Halchishick doesn’t actually need or want any of these procedures. She’s proving a point: just because our distorted image of how a body should be is medically attainable, that doesn’t mean it should be attained.

And if you doubt that anyone actually wants to look like Barbie, meet Cindy Jackson, a 55-year-old woman who’s had 52 cosmetic surgeries to look like her plastic idol."This is the way I should look,” Jackson told Good Morning America. "It's evolution. It's medical progress." There's also 10-in-one-day record-holder Heidi Montag, and a revolving door of on-screen personalities who look more like each other and less like human beings by the day.

Not everyone would call that progress. “The number one wish for all teenage girls is to be thinner,” said Halchishick, a former Ford Model who now mentors high school students about body image issues. “They think what makes a girl beautiful is skinny with big boobs, perfect hair, perfect make-up.”

Last year a total of 13.1 million body parts were surgically altered. Five percent of patients were under the age of 20.

Halchishick, who co-founded the website Healthy is the New Skinny, doesn’t place all the blame on surgery or a pint-sized rubber and plastic doll. She believes change has to start in schools, as well as in the fashion industry. “Girls want to know how to lose weight so badly, and the schools don’t want to talk about it, because they’re worried they’ll develop a complex,” she told The Gloss in March. “There need to be models to show [girls] to wish for more.” She now heads up her own modeling agency for women with natural figures. She’s also campaigned to get plus-sized designers into New York Fashion Week. But her spread in O magazine, the first nude pictorial they’ve ever featured, has been the most buzz-worthy.

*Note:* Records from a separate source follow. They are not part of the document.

(** * dash0 API client: request pipeline, pagination iterator, error values

    A shallow embedding of the hand-written core of the Go package [dash0]:
    - [iterator.go]: the cursor-pagination iterator [Iter];
    - [context.go], [transport.go]: the idempotency marker, the retrying
      transport and the concurrency-limiting transport;
    - [errors.go]: [APIError] and the classification predicates;
    - the client: the options, [NewClient], the wrappers of check rules
      and of spans around the generated bindings, and the pointer helpers.

    Go values are modelled as follows.  [int], [int64] and [time.Duration]
    are [Z] with the 64-bit two's-complement wrap-around written out where
    the code multiplies or adds; a pointer [*T] is [option T] with [nil] as
    [None]; an [error] is [option error]; a pair of results [(resp, err)] is
    a Rocq pair.  Everything the code reaches through an interface or a
    closure (the base [http.RoundTripper], a request's [GetBody], the fetch
    function of an iterator, the global random source, the timer raced
    against the context) is a function on an explicit world state. *)

From Stdlib Require Import ZArith List String Ascii Bool Lia.
Import ListNotations.
Open Scope string_scope.
Open Scope list_scope.
Open Scope Z_scope.

(** Go [error] values are compared by identity; a message stands for one. *)
Definition error := string.

Definition isNil {A : Type} (o : option A) : bool :=
  match o with None => true | Some _ => false end.

Definition notNil {A : Type} (o : option A) : bool := negb (isNil o).

(** [len(s)] as a Go [int]. *)
Definition len {A : Type} (l : list A) : Z := Z.of_nat (List.length l).

(** 64-bit signed integers ([int] on a 64-bit platform, [int64],
    [time.Duration]). *)
Module Int64.

Definition MaxInt64 : Z := 2 ^ 63 - 1.
Definition MinInt64 : Z := - 2 ^ 63.

Definition in_range (z : Z) : Prop := MinInt64 <= z <= MaxInt64.

Definition in_rangeb (z : Z) : bool := (MinInt64 <=? z) && (z <=? MaxInt64).

(** Two's-complement wrap-around of an arithmetic result. *)
Definition wrap (z : Z) : Z := (z + 2 ^ 63) mod 2 ^ 64 - 2 ^ 63.

Definition mul (a b : Z) : Z := wrap (a * b).
Definition add (a b : Z) : Z := wrap (a + b).

(** [1 << n] on [int]: a negative count panics ([None]); a count of 64 or
    more shifts every bit out. *)
Definition shl1 (n : Z) : option Z :=
  if n <? 0 then None else Some (wrap (Z.shiftl 1 n)).

End Int64.

(* ===================================================================== *)
(** * iterator.go *)
(* ===================================================================== *)

Module Iterator.

(** [fetch func(cursor *string) ([]*T, *string, error)].  The closure may
    keep state of its own (the tests count calls), so it acts on a world
    state [W]. *)
Definition fetchFn (T W : Type) : Type :=
  option string -> W -> (list (option T) * option string * option error) * W.

(** [type Iter[T any] struct].  [fetch] is [None] for a nil func. *)
Record Iter (T W : Type) : Type := mkIter {
  cur     : option T;
  err     : option error;
  items   : list (option T);
  idx     : Z;
  hasMore : bool;
  fetch   : option (fetchFn T W);
  cursor  : option string
}.

Arguments mkIter {T W}.
Arguments cur {T W}.
Arguments err {T W}.
Arguments items {T W}.
Arguments idx {T W}.
Arguments hasMore {T W}.
Arguments fetch {T W}.
Arguments cursor {T W}.

Section Ops.
Context {T W : Type}.

Definition set_cur (it : Iter T W) (c : option T) : Iter T W :=
  mkIter c (err it) (items it) (idx it) (hasMore it) (fetch it) (cursor it).

Definition set_err (it : Iter T W) (e : option error) : Iter T W :=
  mkIter (cur it) e (items it) (idx it) (hasMore it) (fetch it) (cursor it).

Definition set_idx (it : Iter T W) (i : Z) : Iter T W :=
  mkIter (cur it) (err it) (items it) i (hasMore it) (fetch it) (cursor it).

(** The four assignments after a successful fetch. *)
Definition set_page (it : Iter T W) (its : list (option T))
    (next : option string) : Iter T W :=
  mkIter (cur it) (err it) its 0 (notNil next) (fetch it) next.

(** [s[i]]: a run-time panic outside [0 <= i < len(s)], rendered as
    [None]; inside, the element (itself a possibly nil pointer). *)
Definition index (s : list (option T)) (i : Z) : option (option T) :=
  if (0 <=? i) && (i <? len s) then nth_error s (Z.to_nat i) else None.

(** [func (it *Iter[T]) Next() bool].  The result is the returned
    boolean, the receiver after the call and the world after the call;
    [None] stands for an index-out-of-range panic.  [it.idx++] wraps
    around like any addition on [int]. *)
Definition Next (it : Iter T W) (w : W) : option (bool * Iter T W * W) :=
  if notNil (err it) then Some (false, it, w)
  else
    let it1 := set_idx it (Int64.add (idx it) 1) in
    if idx it1 <? len (items it1) then
      match index (items it1) (idx it1) with
      | Some p => Some (true, set_cur it1 p, w)
      | None => None
      end
    else if negb (hasMore it1) || isNil (fetch it1) then
      Some (false, it1, w)
    else
      match fetch it1 with
      | None => Some (false, it1, w)
      | Some f =>
        let '(its, nextCursor, e, w') := f (cursor it1) w in
        if notNil e then Some (false, set_err it1 e, w')
        else
          let it2 := set_page it1 its nextCursor in
          if 0 <? len (items it2) then
            match index (items it2) 0 with
            | Some p => Some (true, set_cur it2 p, w')
            | None => None
            end
          else Some (false, it2, w')
      end.

(** [func (it *Iter[T]) Current() *T] *)
Definition Current (it : Iter T W) : option T := cur it.

(** [func (it *Iter[T]) Err() error] *)
Definition Err (it : Iter T W) : option error := err it.

(** [func newIter[T any](items, hasMore, cursor, fetch) *Iter[T]] *)
Definition newIter (its : list (option T)) (more : bool)
    (c : option string) (f : option (fetchFn T W)) : Iter T W :=
  mkIter None None its (-1) more f c.

(** [func newIterWithError[T any](err error) *Iter[T]]; the fields not
    named in the literal take their zero values. *)
Definition newIterWithError (e : option error) : Iter T W :=
  mkIter None e [] (-1) false None None.

(** [n] successive calls of [Next] on the same iterator.  The first
    component is what the most recent call returned, [None] when no
    call has been made. *)
Fixpoint calls (n : nat) (it : Iter T W) (w : W)
    : option (option bool * Iter T W * W) :=
  match n with
  | O => Some (None, it, w)
  | S k =>
    match calls k it w with
    | Some (_, it', w') =>
      match Next it' w' with
      | Some (b, it'', w'') => Some (Some b, it'', w'')
      | None => None
      end
    | None => None
    end
  end.

(** The loop of the callers,
    [for iter.Next() { result = append(result, iter.Current()) }],
    with a bound on its iterations; [None] when the bound is reached
    or [Next] panics. *)
Fixpoint collect (fuel : nat) (it : Iter T W) (w : W)
    (result : list (option T)) : option (list (option T) * Iter T W * W) :=
  match fuel with
  | O => None
  | S k =>
    match Next it w with
    | Some (true, it', w') => collect k it' w' (result ++ [Current it'])
    | Some (false, it', w') => Some (result, it', w')
    | None => None
    end
  end.

(** The two terminal states of the iterator.  Errored: an error is
    stored.  Exhausted: the most recent [Next] returned false and no
    further fetch can happen ([hasMore] is false or there is no fetch
    function). *)
Definition terminal (last : option bool) (it : Iter T W) : bool :=
  notNil (err it) ||
  match last with
  | Some false => negb (hasMore it) || isNil (fetch it)
  | _ => false
  end.

(** What is known about the position marker after a call that returned
    [last], as long as no error is stored. *)
Definition position_ok (last : option bool) (it : Iter T W) : Prop :=
  err it = None ->
  idx it <= Int64.MaxInt64 /\
  match last with
  | None => idx it = -1
  | Some true => 0 <= idx it < len (items it)
  | Some false =>
    if negb (hasMore it) || isNil (fetch it)
    then len (items it) <= idx it
    else idx it = 0 /\ len (items it) = 0
  end.

End Ops.

(** The iterators used as concrete inputs: items are strings, the world
    counts the calls of the fetch function. *)
Definition one_item : list (option string) := [Some "a"].

(** A fetch function that answers with an empty page and a new cursor. *)
Definition fetch_empty_more : fetchFn string nat :=
  fun _ calls => (([], Some "cursor2", None), S calls).

(** A fetch function in the style of the test "fetches multiple pages". *)
Definition fetch_two_pages : fetchFn string nat :=
  fun _ calls =>
    match calls with
    | O => (([Some "b"], Some "cursor2", None), 1%nat)
    | _ => (([Some "c"], None, None), S calls)
    end.

(** The fetch function of the test "fetches next page when hasMore is
    true": one more page, no further cursor. *)
Definition fetch_last_page : fetchFn string nat :=
  fun _ calls => (([Some "c"; Some "d"], None, None), S calls).

Definition fetch_failing : fetchFn string nat :=
  fun _ calls => ((([] : list (option string)), None, Some "fetch failed"), S calls).

End Iterator.

(** A server of pages for running the iterator: the world is the list of
    the replies still to come and the cursors the fetch function has been
    called with, in order. *)
Module Paging.
Import Iterator.

Inductive Reply (T : Type) : Type :=
| PageReply (its : list (option T)) (next : option string)
| ErrorReply (e : error).

Arguments PageReply {T}.
Arguments ErrorReply {T}.

Record Pager (T : Type) : Type := mkPager {
  replies : list (Reply T);
  asked   : list (option string)
}.

Arguments mkPager {T}.
Arguments replies {T}.
Arguments asked {T}.

(** The fetch function: it notes the cursor it is called with and
    answers with the next reply (an empty last page when none is left). *)
Definition fetchPage {T : Type} : fetchFn T (Pager T) :=
  fun c w =>
    let w' := mkPager (tl (replies w)) (asked w ++ [c]) in
    match replies w with
    | [] => (([], None, None), w')
    | PageReply its next :: _ => ((its, next, None), w')
    | ErrorReply e :: _ => (([], None, Some e), w')
    end.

Accompanied by an essay by writer Amy Bloom, the photograph is
intended to make women rethink their body image ideals. But it hasn't had that effect on everyone. When one 15-year-old girl saw this photo of Halchishick, her first thought was of her own imperfection, according to a blogger for Healthy is the New Skinny. “I thought if a girl as pretty as that has to change so much to be perfect, it made me wonder how much more I’d have to change.”


Anonymous said...

Marliyn Monroe was a 1950s 12-14 AKA a modern 2-4. Why do people keep deluding themselves with the idea she was big? She was a tiny woman and anyone with eyes can see that modern model is massive in comparison:
That model is plus-sized and probably overweight or on the very high end of normal.

Jan said...

BALONEY! Marilyn Monroe was NEVER a "modern" size 2-4. If you believe that, then you don't have eyes in your head or you are deluding yourself. Check her figure out for yourself in this 1954 Wikipedia picture:

Caroline said...

Wow Jan, and you were supporting what, she is TINY in that pic. I agree with Anonymous. I am a size 0-2 and I'm 104lbs. But when I go into vintage shops I were huge sizes, 8, 10s. Clothes were made tiny tiny back then it seems.

Jan said...

Well Caroline, it appears I'm looking a different woman than you are. When I look at the pic of Marilyn Monroe, I see a curvy woman who is not rail thin. She is definitely NOT overweight. I used to weigh 106 pounds many moons ago and I was a size 5 in "junior" sizes back then. When I was in 9th grade I weighed about 135 pounds and I was a size 14. That was in 1966.

According to this website
Monroe was 5 feet 5.5 inches tall and weighted generally between 117-120 pounds but had periods where she fluctuated with higher weight when she was depressed; like many of us, she would eat when she was depressed.

The original point was that the woman "marked up" in the article I posted is NOT fat. She is only "overweight" if we compare her to someone 5'2" and 90 pounds or 5'10" and 125 pounds. As women, we have allowed certain elements in society to brainwash us into thinking that an unhealthy underweight figure is, in fact, something to be desired!

And how many people are ooohing and aaahing now over Demi Moore's figure?

Trying to be unrealistically thin is a very unhealthy obsession.